In the summer of 2022, after she heard about AB 257 – also known as the Fast Food Accountability and Standards Recovery or the FAST Recovery Act – Hernandez joined efforts to push the bill forward. That June, Hernandez helped organize a strike at the Burger King where she worked on International Boulevard, a major road in Oakland. 

Hernandez visited lawmakers in Sacramento with coworkers, sharing their experiences. In late August, the state Senate passed the bill and Gov. Newsom signed AB 257 into law on Labor Day, with the expectation that it would take effect January 1. 

Alondra Hernandez, 29, currently earns $16.50 an hour at Burger King. Credit: Ximena Natera

But the historic win was short-lived. 

The National Restaurant Association, which had previously warned that the FAST Act would increase costs at a time of record-high inflation, formed a coalition with the International Franchise Association, which called AB 257 a discriminatory measure.

Top contributors donated more than $13 million to shut down the law. McDonald’s USA President, Joe Erlinger, one of the major contributors, said in an open letter that “the legislature passed a bill almost entirely at the behest of organized labor’s firm grip on many of the state’s lawmakers. It makes it all but impossible to run small business restaurants.” 

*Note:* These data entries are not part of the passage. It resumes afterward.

(** The low [k] bits of the digits of [dp]. *)
Lemma val_low_bits dp k u : digits_ok dp -> 0 <= k -> k / 32 + Z.b2z (negb (k mod 32 =? 0)) <= u -> u <= len dp ->
  val dp u mod 2 ^ k = (if k mod 32 =? 0 then val dp (k / 32) else val dp.[k / 32 := dp.[k / 32] mod 2 ^ (k mod 32)] (k / 32 + 1)).
Proof.
  intros Hd Hk Hu Hl. assert (Hk32 : k = 32 * (k / 32) + k mod 32) by (apply Z.div_mod; lia). pose proof (Z.mod_pos_bound k 32 ltac:(lia)) as Hkm.
  set (w := k / 32) in *. set (s := k mod 32) in *. assert (0 <= w) by (apply Z.div_pos; lia). pose proof (val_range dp w Hd ltac:(lia)).
  assert (H2k : 2 ^ k = pw w * 2 ^ s) by (rewrite Hk32; unfold pw; by rewrite Z.pow_add_r by lia).
  pose proof (val_split dp w (u - w) ltac:(lia)) as E. replace (w + (u - w)) with u in E by lia.
  destruct (Z.eqb_spec s 0) as [Es|Es]; cbn [negb Z.b2z] in Hu; specialize (E ltac:(lia) ltac:(lia)); rewrite E, H2k.
  - rewrite Es, Z.pow_0_r, Z.mul_1_r, (Z.mul_comm (pw w)), Z.mod_add by lia. by apply Z.mod_small.
  - rewrite val_poke by lia. pose proof (digit_of_val dp u w Hd ltac:(lia) Hl) as Hx. rewrite E in Hx.
    set (h := val (drop _ _) _) in *. rewrite (Z.mul_comm (pw w) h), Z.div_add, Z.div_small, Z.add_0_l in Hx by lia.
    assert (0 < 2 ^ s) by (apply Z.pow_pos_nonneg; lia). rewrite <-Hx.
    replace (2 ^ 32) with (2 ^ s * 2 ^ (32 - s)) by (rewrite <-Z.pow_add_r by lia; f_equal; lia).
    assert (h mod (2 ^ s * 2 ^ (32 - s)) mod 2 ^ s = h mod 2 ^ s) as ->.
    { rewrite Z.rem_mul_r by (try apply Z.pow_pos_nonneg; try apply Z.pow_nonzero; lia).
      rewrite Z.mul_comm, Z.mod_add, Z.mod_mod by lia. done. }
    pose proof (Z.div_mod h (2 ^ s) ltac:(lia)). pose proof (Z.mod_pos_bound h (2 ^ s) ltac:(lia)).
    pose proof (pw_pos w ltac:(lia)). symmetry. apply (Z.mod_unique _ _ (h / 2 ^ s)); [left|]; nia.
Qed.

(** Digits in use after the top of the low [k] bits. *)
Lemma digits_for_bits k : 0 <= k -> Z.shiftr k 5 + (if negb (Z.land k 31 =? 0) then 1 else 0) = k / 32 + Z.b2z (negb (k mod 32 =? 0)) /\
  Z.shiftr (k + 31) 5 = k / 32 + Z.b2z (negb (k mod 32 =? 0)).
Proof.
  intros Hk. change 31 with (Z.ones 5) at 1. rewrite Z.land_ones, !Z.shiftr_div_pow2 by lia. change (2 ^ 5) with 32.
  destruct (Z.eqb_spec (k mod 32) 0); cbn [negb Z.b2z]; split; try lia; Z.div_mod_to_equations; lia.
Qed.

In late December, the coalition against AB 257 won a preliminary injunction blocking the law’s implementation. Then in late January, California state officials also ruled that the coalition had gathered enough signatures to go forward with a referendum to overturn the new law. (The signature-gathering process has not been without controversy.) Voters will decide on the ballot measure in November 2024. 

“We want a seat at the table, being able to speak up and have a conversation,” said Hernandez, who currently earns $16.50 an hour at Burger King. “There are people working in these restaurants for 10, 15 years and they deserve a dignified retirement. For them, we are going to continue this fight.”